Chaired by Stuart Kelly, Tom McCarthy’s event laid it on thick and heavy for a Saturday evening in Charlotte Square, referencing authors such as Chesterton, Kafka and James Joyce, and theorists, Adorno and Deleuze.

Satin Island is set around U, a corporate anthropologist, Man Booker long-listed, and obviously embodied with theory and meaning, as this book seems to speak about our digital culture and more specifically, buffering. The crowd just has to glance at the book jacket to gauge that it’s a novel set significantly in a technologically post-modern age.

The hour with Kelly and McCarthy fundamentally revolved around themes of connection, disconnection, technological age, profound meaning, Edward Snowden and theology. As aforementioned, no light material for a weekend evening at the book festival.  “The art of literature is about the production of meaning,” exclaimed McCarthy himself, as Kelly probed him on his novels resonating with that idea.
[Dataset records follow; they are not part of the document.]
(* ===== verification/CsmSemantics.v ===== *)
(** The meaning of protocols, independent of the machines: runs of global and
    of local types, and the theorem that every global run is, role by role, a
    run of the projections. *)

From stdpp Require Import base strings list gmap.
From S2P Require Import Prelude BTree CsmRole CsmGlobal CsmLocal CsmWellformed.
From S2P Require Import CsmProject CsmMerge CsmMachine CsmConformance.

(** * Runs *)

(** The recursion variables in scope, innermost first, each with the body of
    its binder.  A variable is looked up together with the scope of its
    binder. *)
Fixpoint unbind {A} (Γ : list (TypeVar * A)) (v : TypeVar) : option (A * list (TypeVar * A)) :=
  match Γ with
  | [] => None
  | (u, b) :: Γ' => if decide (u = v) then Some (b, Γ') else unbind Γ' v
  end.

(** A global configuration and what it does: unfold its recursion, or
    communicate. *)
Definition gconf : Type := list (TypeVar * GlobalType) * GlobalType.

Inductive gunfold : gconf → gconf → Prop :=
| gunf_rec Γ v body : gunfold (Γ, GRec v body) ((v, body) :: Γ, body)
| gunf_var Γ Γ' v body : unbind Γ v = Some (body, Γ') → gunfold (Γ, GVar v) (Γ', GRec v body).

Inductive gstep : gconf → Event → gconf → Prop :=
| gstep_interaction Γ from to l k :
    gstep (Γ, GInteraction from to l k) (mkEvent from to l) (Γ, k)
| gstep_choice Γ from to bs b :
    b ∈ bs → gstep (Γ, GChoice from to bs) (mkEvent from to (gb_label b)) (Γ, gb_cont b).

Inductive grun : gconf → list Event → gconf → Prop :=
| grun_refl c : grun c [] c
| grun_unfold c c' tr d : gunfold c c' → grun c' tr d → grun c tr d
| grun_step c e c' tr d : gstep c e c' → grun c' tr d → grun c (e :: tr) d.

(** [tr] is a run of [g] from start to end. *)
Definition complete_run (g : GlobalType) (tr : list Event) : Prop :=
  ∃ Γ, grun ([], g) tr (Γ, GEnd).

(** The same for one role. *)
Definition lconf : Type := list (TypeVar * LocalType) * LocalType.

Inductive lunfold : lconf → lconf → Prop :=
| lunf_rec Δ v body : lunfold (Δ, LRec v body) ((v, body) :: Δ, body)
| lunf_var Δ Δ' v body : unbind Δ v = Some (body, Δ') → lunfold (Δ, LVar v) (Δ', LRec v body).

Inductive lstep : lconf → Action → lconf → Prop :=
| lstep_send Δ to l k : lstep (Δ, LSend to l k) (ASend to l) (Δ, k)
| lstep_select Δ to bs b :
    b ∈ bs → lstep (Δ, LSelect to bs) (ASend to (lb_label b)) (Δ, lb_cont b)
| lstep_offer Δ lt from bs b :
    as_offer lt = Some (from, bs) → b ∈ bs →
    lstep (Δ, lt) (ARecv from (lb_label b)) (Δ, lb_cont b).

Inductive lrun : lconf → list Action → lconf → Prop :=
| lrun_refl c : lrun c [] c
| lrun_unfold c c' w d : lunfold c c' → lrun c' w d → lrun c w d
| lrun_step c a c' w d : lstep c a c' → lrun c' w d → lrun c (a :: w) d.

#[export] Hint Constructors gunfold gstep grun lunfold lstep lrun : csm.

(** [w] is a run of [lt] from start to end, or the beginning of one. *)
Definition laccepts (lt : LocalType) (w : list Action) : Prop := ∃ Δ, lrun ([], lt) w (Δ, LEnd).
Definition ladmits (lt : LocalType) (w : list Action) : Prop := ∃ d, lrun ([], lt) w d.

(** What a role does in an event: its [Send], then its [Recv]. *)
Definition actions_of (r : Role) (e : Event) : list Action :=
  (if decide (ev_from e = r) then [ASend (ev_to e) (ev_label e)] else []) ++
  (if decide (ev_to e = r) then [ARecv (ev_from e) (ev_label e)] else []).

Definition restrict (r : Role) (tr : list Event) : list Action := flat_map (actions_of r) tr.

(** * Global runs, role by role *)
Section simulation.
Context (f : string → MessageMedium) (r : Role).

(** What stays true of the global configuration. *)
Definition gok (Γ : list (TypeVar * GlobalType)) (g : GlobalType) : Prop :=
  wf Γ.*1 g ∧ (∀ l, l ∈ labels g → label_ok f l) ∧ call_free g = true.

(** Scopes: the role's bodies stand for the projections of the global ones. *)
Inductive scopes : list (TypeVar * GlobalType) → list (TypeVar * LocalType) → Prop :=
| scopes_nil : scopes [] []
| scopes_cons Γ Δ v body b b' :
    gok Γ (GRec v body) → project body r = Ok b → subsumes b' b → scopes Γ Δ →
    scopes ((v, body) :: Γ) ((v, b') :: Δ).

Definition follows (gc : gconf) (lc : lconf) : Prop :=
  gok gc.1 gc.2 ∧ scopes gc.1 lc.1 ∧
  ∃ L, project gc.2 r = Ok L ∧ subsumes lc.2 L.

Lemma scopes_unbind Γ Δ v body Γ' :
  scopes Γ Δ → unbind Γ v = Some (body, Γ') →
  ∃ b b' Δ', unbind Δ v = Some (b', Δ') ∧ gok Γ' (GRec v body) ∧
             project body r = Ok b ∧ subsumes b' b ∧ scopes Γ' Δ'.
Proof.
  induction 1 as [|Γ Δ u g b b' Hg Hp Hs Hsc IH]; simpl; [done|].
  case_decide; [intros [= <- <-]; subst; eauto 10|auto].
Qed.

(** A role's choice subsumes whatever is expected of it only in kind. *)
Lemma subsumes_rec_inv L v b : subsumes L (LRec v b) → ∃ b', L = LRec v b' ∧ subsumes b' b.
Proof. inversion 1; simplify_eq/=; eauto. Qed.

Lemma subsumes_var_inv L v : subsumes L (LVar v) → L = LVar v.
Proof. inversion 1; simplify_eq/=; eauto. Qed.

Lemma subsumes_end_inv L : subsumes L LEnd → L = LEnd.
Proof. inversion 1; simplify_eq/=; eauto. Qed.

Lemma subsumes_send_inv L to l k : subsumes L (LSend to l k) → ∃ k', L = LSend to l k' ∧ subsumes k' k.
Proof. inversion 1; simplify_eq/=; eauto. Qed.

Lemma subsumes_select_inv L to bs : subsumes L (LSelect to bs) → ∃ bs', L = LSelect to bs' ∧
  Forall2 (fun b' b => lb_label b' = lb_label b ∧ subsumes (lb_cont b') (lb_cont b)) bs' bs.
Proof. inversion 1; simplify_eq/=; eauto. Qed.

Lemma subsumes_offer_inv L lt from bs : subsumes L lt → as_offer lt = Some (from, bs) →
  ∃ bs', as_offer L = Some (from, bs') ∧
    Forall (fun b => ∃ b', b' ∈ bs' ∧ lb_label b' = lb_label b ∧
                           subsumes (lb_cont b') (lb_cont b)) bs.
Proof. inversion 1; intros ?; simplify_eq/=; eauto. Qed.

Lemma follows_unfold gc gc' lc :
  gunfold gc gc' → follows gc lc → ∃ lc', lunfold lc lc' ∧ follows gc' lc'.
Proof.
  intros Hu (Hok & Hsc & L & Hp & Hs). destruct lc as [Δ L'].
  inversion Hu as [Γ v body|Γ Γ' v body Hub]; subst; simpl in *; inv_obind.
  - apply subsumes_rec_inv in Hs as (b' & -> & Hs). exists ((v, b') :: Δ, b').
    split; [constructor|]. destruct Hok as (Hw & Hl & Hc). split_and!; simpl.
    + split_and!; [|done|done]. inversion Hw; subst. eapply wf_weaken; [done|].
      intros x. simpl. rewrite elem_of_app, !elem_of_cons. set_solver.
    + by econstructor.
    + eauto.
  - apply subsumes_var_inv in Hs as ->.
    destruct (scopes_unbind _ _ _ _ _ Hsc Hub) as (b & b' & Δ' & Hub' & Hg & Hb & Hs & Hsc').
    exists (Δ', LRec v b'). split; [by constructor|]. split_and!; [done|done|].
    simpl. rewrite Hb. simpl. eauto with csm.
Qed.

Lemma gok_branch Γ from to bs b : gok Γ (GChoice from to bs) → b ∈ bs → gok Γ (gb_cont b).
Proof.
  intros (Hw & Hl & Hc) Hb. inversion Hw as [|? ? ? ? ? ? Hwb| | | | |]; subst. split_and!.
  - rewrite Forall_forall in Hwb. by apply Hwb.
  - intros l Hin. apply Hl. by apply (labels_branch from to bs b).
  - simpl in Hc. rewrite forallb_forall in Hc. by apply Hc, list_elem_of_In.
Qed.

(** A projected choice the role takes part in has an arm for every branch. *)
Lemma project_arm (bs : list GlobalBranch) lbs b :
  omapM (fun b => let* c := project (gb_cont b) r in Ok (mkLocalBranch (gb_label b) c)) bs = Ok lbs →
  b ∈ bs → ∃ Lb, project (gb_cont b) r = Ok Lb ∧ mkLocalBranch (gb_label b) Lb ∈ lbs.
Proof.
  intros Hm%omapM_Ok Hb. apply list_elem_of_lookup in Hb as [i Hi].
  destruct (Forall2_lookup_l _ _ _ _ _ Hm Hi) as (lb & Hlb & E). inv_obind.
  eexists. split; [done|]. by eapply list_elem_of_lookup_2.
Qed.

(** One communication: the role takes the steps [actions_of] lists. *)
Lemma follows_step gc e gc' lc :
  gstep gc e gc' → follows gc lc →
  ∃ lc', (∀ w d, lrun lc' w d → lrun lc (actions_of r e ++ w) d) ∧ follows gc' lc'.
Proof.
  intros Hst (Hok & Hsc & L & Hp & Hs). destruct lc as [Δ L']. simpl in *.
  inversion Hst as [Γ from to l k|Γ from to bs b Hb]; subst; unfold actions_of; simpl in *.
  - destruct Hok as (Hw & Hl & Hc). inversion Hw as [? ? ? ? Hne Hwk| | | | | |]; subst.
    assert (Hgk : gok Γ k) by (split_and!; [done|set_solver|done]).
    inv_obind. rename a into Lk.
    destruct (decide (from = r)) as [->|Hf]; [|destruct (decide (to = r)) as [->|Ht]].
    + rewrite decide_True in Hp by done. inv_obind. rewrite decide_False by done.
      apply subsumes_send_inv in Hs as (k' & -> & Hs).
      exists (Δ, k'). split; [intros; simpl; eauto with csm|]. split_and!; eauto.
    + rewrite decide_False, decide_True in Hp by done. inv_obind.
      destruct (subsumes_offer_inv _ _ from _ Hs eq_refl) as (bs' & Ho & Hall).
      apply Forall_cons in Hall as [(b' & Hb' & El & Hs') _]. simpl in *.
      exists (Δ, lb_cont b'). split; [|split_and!; eauto].
      intros w d Hr. rewrite <- El. simpl. econstructor; [by econstructor|done].
    + rewrite !decide_False in Hp by done. inv_obind.
      exists (Δ, L'). split; [done|]. split_and!; eauto.
  - pose proof (gok_branch _ _ _ _ _ Hok Hb) as Hgb.
    pose proof Hok as (Hw & Hl & Hc). inversion Hw as [|? ? ? Hne ? ? Hwb| | | | |]; subst.
    destruct (decide (from = r)) as [->|Hf]; [|destruct (decide (to = r)) as [->|Ht]].
    + rewrite decide_True in Hp by done. inv_obind. rewrite decide_False by done.
      apply subsumes_select_inv in Hs as (bs' & -> & Hall).
      destruct (project_arm _ _ _ Ha Hb) as (Lb & HLb & Hin).
      apply list_elem_of_lookup in Hin as [i Hi].
      destruct (Forall2_lookup_r _ _ _ _ _ Hall Hi) as (b' & Hb' & El & Hs'). simpl in *.
      exists (Δ, lb_cont b'). split; [|split_and!; eauto].
      intros w d Hr. rewrite <- El. econstructor; [|done]. constructor.
      by eapply list_elem_of_lookup_2.
    + rewrite decide_False, decide_True in Hp by done. inv_obind.
      destruct (subsumes_offer_inv _ _ from _ Hs eq_refl) as (bs' & Ho & Hall).
      destruct (project_arm _ _ _ Ha Hb) as (Lb & HLb & Hin).
      rewrite Forall_forall in Hall. destruct (Hall _ Hin) as (b' & Hb' & El & Hs'). simpl in *.
      exists (Δ, lb_cont b'). split; [|split_and!; eauto].
      intros w d Hr. rewrite <- El. econstructor; [by econstructor|done].
    + destruct (project_bystander true f r Γ.*1 from to bs L b) as (Lb & HLb & HsL); auto.
      exists (Δ, L'). split; [done|]. split_and!; [done|done|].
      exists Lb. split; [done|]. exact (subsumes_trans _ _ _ Hs HsL).
Qed.

Lemma follows_run gc tr gc' : grun gc tr gc' → ∀ lc, follows gc lc →
  ∃ lc', lrun lc (restrict r tr) lc' ∧ follows gc' lc'.
Proof.
  induction 1 as [c|c c' tr d Hu Hr IH|c e c' tr d Hst Hr IH]; intros lc Hf.
  - exists lc. split; [constructor|done].
  - destruct (follows_unfold _ _ _ Hu Hf) as (lc1 & Hu' & Hf1).
    destruct (IH _ Hf1) as (lc2 & Hr2 & Hf2). eauto with csm.
  - destruct (follows_step _ _ _ _ Hst Hf) as (lc1 & Hk & Hf1).
    destruct (IH _ Hf1) as (lc2 & Hr2 & Hf2). exists lc2. split; [|done].
    simpl. by apply Hk.
Qed.
End simulation.

Lemma follows_start g r L :
  wf [] g → call_free g = true → consistent_media g → project g r = Ok L →
  follows (medium_of g) r ([], g) ([], L).
Proof.
  intros Hw Hc Hm Hp. split_and!; simpl; [|constructor|eauto using subsumes_refl].
  split_and!; eauto using medium_of_ok.
Qed.

(** Every run of a protocol gives each role a run of its projection. *)
Lemma run_admitted g r L tr gc :
  wf [] g → call_free g = true → consistent_media g → project g r = Ok L →
  grun ([], g) tr gc → ladmits L (restrict r tr).
Proof.
  intros Hw Hc Hm Hp Hr.
  destruct (follows_run _ _ _ _ _ Hr _ (follows_start g r L Hw Hc Hm Hp)) as (lc & ? & _).
  by exists lc.
Qed.

Lemma complete_run_accepted g r L tr :
  wf [] g → call_free g = true → consistent_media g → project g r = Ok L →
  complete_run g tr → laccepts L (restrict r tr).
Proof.
  intros Hw Hc Hm Hp [Γ Hr].
  destruct (follows_run _ _ _ _ _ Hr _ (follows_start g r L Hw Hc Hm Hp))
    as ([Δ L'] & Hl & _ & _ & Le & [= <-] & Hs). simpl in *.
  apply subsumes_end_inv in Hs as ->. by exists Δ.
Qed.

(** A run only involves participants. *)
Lemma run_participants g : ∀ P : Role → Prop, 
  ∀ Γ tr gc, grun (Γ, g) tr gc →
  (∀ r, occurs r g → P r) → Forall (fun vb => ∀ r, occurs r vb.2 → P r) Γ →
  Forall (fun e => P (ev_from e) ∧ P (ev_to e)) tr.
Proof.
  intros P Γ tr gc Hr. remember (Γ, g) as c eqn:Ec. revert Γ g Ec.
  assert (Hub : ∀ Γ v body Γ', unbind Γ v = Some (body, Γ') →
    Forall (fun vb : TypeVar * GlobalType => ∀ r, occurs r vb.2 → P r) Γ →
    (∀ r, occurs r body → P r) ∧ Forall (fun vb => ∀ r, occurs r vb.2 → P r) Γ').
  { intros Γ v body Γ' Hu Hall. induction Hall as [|[u b] Γ Hb Hall IH]; simpl in Hu; [done|].
    case_decide; [by simplify_eq|auto]. }
  induction Hr as [c|c c' tr d Hu Hr IH|c e c' tr d Hst Hr IH]; intros Γ g -> Hg HΓ; [constructor| |].
  - inversion Hu as [? v body|? Γ' v body Hub']; subst; (eapply IH; [done|..]).
    + intros. apply Hg. by constructor.
    + constructor; [|done]. intros. apply Hg. by constructor.
    + destruct (Hub _ _ _ _ Hub' HΓ) as [Hb _]. intros r Ho. inversion Ho; auto.
    + by destruct (Hub _ _ _ _ Hub' HΓ).
  - inversion Hst as [? from to l k|? from to bs b Hb]; subst;
      (constructor; [split; apply Hg; constructor|]); (eapply IH; [done| |done]).
    + intros. apply Hg. by constructor.
    + intros. apply Hg. by econstructor.
Qed.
Tom McCarthy, writer and artist, was born in London in 1969. He grew up in Greenwich, south London and was educated at Dulwich College (1978 to 1986) and later New College, Oxford, where he studied English literature. Well-travelled, with a profound interest in duplication and repetition, it would be interesting to gauge whether McCarthy is familiar with William Gibson and other dystopian sci-fi authors, which the event served to rekindle my own interest in.

McCarthy highlighted that within Satin Island, “matter is irredeemably subversive.” Satin obviously holds connotations of Staten Island in New York but if we look at variations of the title it only enhances its interest and meaning.

A stain is corrosive and thus the title of the island, and therefore the novel, carries subtexts of hidden meaning. The internet in this world is the salon. Adorno, Deleuze and Barthes are all incorporated into this book structure and Snowdon’s revelations came out around about the time that Tom McCarthy was writing this work, influencing the content and structure.  Fascinated with these ideas of repetition and re-enactment, it would appear that Satin Island should be predictable, yet nothing short of rapturous for the likes of this well-read artist. It’s safe to say I headed directly to buy a copy of this Booker long-list nominee.

Satin Island, by Tom McCarthy is published by Jonathan Cape and is available from bookshops and online.